▶ [What to do]
The output is the lines below from the one with "From stdpp Require" through the one with "Definition REKEY_INTERVAL_MS : Z := 120000.", both included, printed exactly and with no other line.

------------------------

(* ===== verification/Session.v ===== *)
(** * The session typestate and the session table

    Models [desmos-core/src/session/mod.rs], [rekey.rs], [keepalive.rs] and
    [manager.rs].  The state marker of [Session<S>] is a type parameter, so
    data-plane operations exist only where the code has them.  The atomic
    send counter and the mutex-guarded window are fields a call returns; each
    call touches one of them once.  A [Slot] of the table is a shared
    reference: the table maps session ids to slot addresses, and a heap holds
    their content. *)

From stdpp Require Import base list gmap numbers strings.
From Stdlib Require Import ZArith Lia.
From S2P Require Import Prelude Wire AntiReplay Crypto Noise.

(** ** [rekey.rs] and [keepalive.rs] *)

Definition REKEY_INTERVAL_MS : Z := 120000.
Definition KEEPALIVE_INTERVAL_MS : Z := 15000.

Definition rekey_is_due (established_at_ms now_ms : Z) : bool :=
  default false ((fun age => REKEY_INTERVAL_MS <=? age) <$> checked_sub now_ms established_at_ms).

Definition keepalive_is_due (last_sent_at_ms now_ms : Z) : bool :=
  default false ((fun gap => KEEPALIVE_INTERVAL_MS <=? gap) <$> checked_sub now_ms last_sent_at_ms).

(** ** [mod.rs] *)

Inductive SessionError :=
| SHandshake (e : HandshakeError)
| SCrypto (e : CryptoError)
| SReplay (e : ReplayError)
| CounterOverflow
| WrongStep.

Inductive HandshakeInner :=
| HInitiator (i : Initiator)
| HResponder (r : Responder).

Record Handshaking := mkHandshaking { hs_inner : HandshakeInner }.

Record Established := mkEstablished {
  send_key : AeadKey;
  recv_key : AeadKey;
  send_counter : Z;
  recv_window : AntiReplayWindow;
  established_at_ms : Z;
  est_handshake_hash : bytes;
}.

Record Session (S : Type) := mkSession { s_id : SessionId; s_state : S }.
Arguments mkSession {S} _ _.
Arguments s_id {S} _.
Arguments s_state {S} _.

Record Rekeying := mkRekeying { rk_old : Established; rk_new : Session Handshaking }.

Inductive Closed := mkClosed.

Inductive HandshakeOutcome :=
| NeedsMore (outbound : bytes) (next : Session Handshaking)
| HEstablished (outbound : option bytes) (session : Session Established).

Inductive RekeyOutcome :=
| RekeyNeedsMore (outbound : bytes) (next : Session Rekeying)
| RekeyFinished (session : Session Established).
Record Bucket := mkBucket { tokens_milli : Z; last_refill_ms : Z }.

Record RateLimiter := mkRateLimiter {
  max_tokens_milli : Z;
  refill_milli_per_sec : Z;
  rl_inner : gmap IpAddr Bucket;
}.

(** The assertion panics. *)
Definition RateLimiter_new (max_tokens refill : Z) : panics RateLimiter :=
  if negb (0 <? max_tokens) then None
  else Some (mkRateLimiter (saturating_mul 32 max_tokens 1000) refill ∅).

Definition RateLimiter_with_default_policy : panics RateLimiter :=
  RateLimiter_new DEFAULT_MAX_TOKENS DEFAULT_REFILL_MILLI_PER_SEC.

(** The refill step on one bucket. *)
Definition bucket_refill (r : RateLimiter) (b : Bucket) (now_ms : Z) : Bucket :=
  if last_refill_ms b <? now_ms then
    let dt_ms := now_ms - last_refill_ms b in
    let added := saturating_mul 64 (refill_milli_per_sec r) dt_ms / 1000 in
    let new_tokens := saturating_add 64 (tokens_milli b) added in
    mkBucket (wrap 32 (Z.min new_tokens (max_tokens_milli r))) now_ms
  else b.

Definition bucket_take (b : Bucket) : Bucket * bool :=
  if 1000 <=? tokens_milli b
  then (mkBucket (tokens_milli b - 1000) (last_refill_ms b), true)
  else (b, false).

Definition try_admit (r : RateLimiter) (source : IpAddr) (now_ms : Z) : RateLimiter * bool :=
  let bucket := default (mkBucket (max_tokens_milli r) now_ms) (rl_inner r !! source) in
  let bucket := bucket_refill r bucket now_ms in
  let '(bucket, admitted) := bucket_take bucket in
  (mkRateLimiter (max_tokens_milli r) (refill_milli_per_sec r) (<[source := bucket]> (rl_inner r)),
   admitted).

------------------------

▶ [Worked solution]
From stdpp Require Import base list gmap numbers strings.
From Stdlib Require Import ZArith Lia.
From S2P Require Import Prelude Wire AntiReplay Crypto Noise.

(** ** [rekey.rs] and [keepalive.rs] *)

Definition REKEY_INTERVAL_MS : Z := 120000.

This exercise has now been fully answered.